(** ** The other methods of the signal file *)

(** [Point] is declared outside the sources at hand; [BerthOrigin] builds
    it from two coordinates. *)
Record Point := mkPoint {
  Point_X : float;
  Point_Y : float
}.

Definition SignalItem_Type (si : SignalItem) : TrackItemType := TypeSignal.

(** [si.simulation.SignalLib.Types[si.SignalTypeCode]]: nil when the
    library has no type of that code. *)
Definition SignalItem_SignalType (sim : Simulation) (si : SignalItem)
    : option SignalType :=
  Types (SignalLib sim) !! SignalTypeCode si.

Definition Reversed (si : SignalItem) : bool := Reverse si.

Definition BerthOrigin (si : SignalItem) : Point := mkPoint (Xb si) (Yb si).

(** *** Decoding a signal action *)

(** The integer part of a finite float, towards zero; infinities and NaN
    have none. *)
Definition float_trunc (x : float) : option Z :=
  match Prim2SF x with
  | S754_zero _ => Some 0
  | S754_finite s m e =>
      let magnitude := Z.shiftl (Z.pos m) e in
      Some (if s then - magnitude else magnitude)
  | S754_infinity _ | S754_nan => None
  end.

(** Go's conversion of a [float64] to an integer type of the given range:
    the fraction is dropped; when the result does not fit, the language
    leaves the value to the implementation ([None]). *)
Definition float_to_int (lo hi : Z) (x : float) : option Z :=
  k ← float_trunc x;
  if (lo <=? k) && (k <=? hi) then Some k else None.

Definition to_uint8 : float -> option Z := float_to_int 0 255.
Definition to_int64 : float -> option Z := float_to_int min_int max_int.

(** The product of two [int64] values wraps around. *)
Definition wrap64 (z : Z) : Z := (z + 2 ^ 63) mod 2 ^ 64 - 2 ^ 63.

Definition Duration_mul (a b : Duration) : Duration := wrap64 (a * b).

******************************

TASK OBJECTIVE:
Indicate how many lines in the records above include the word "then", giving no other content.

TASK RESULT:
2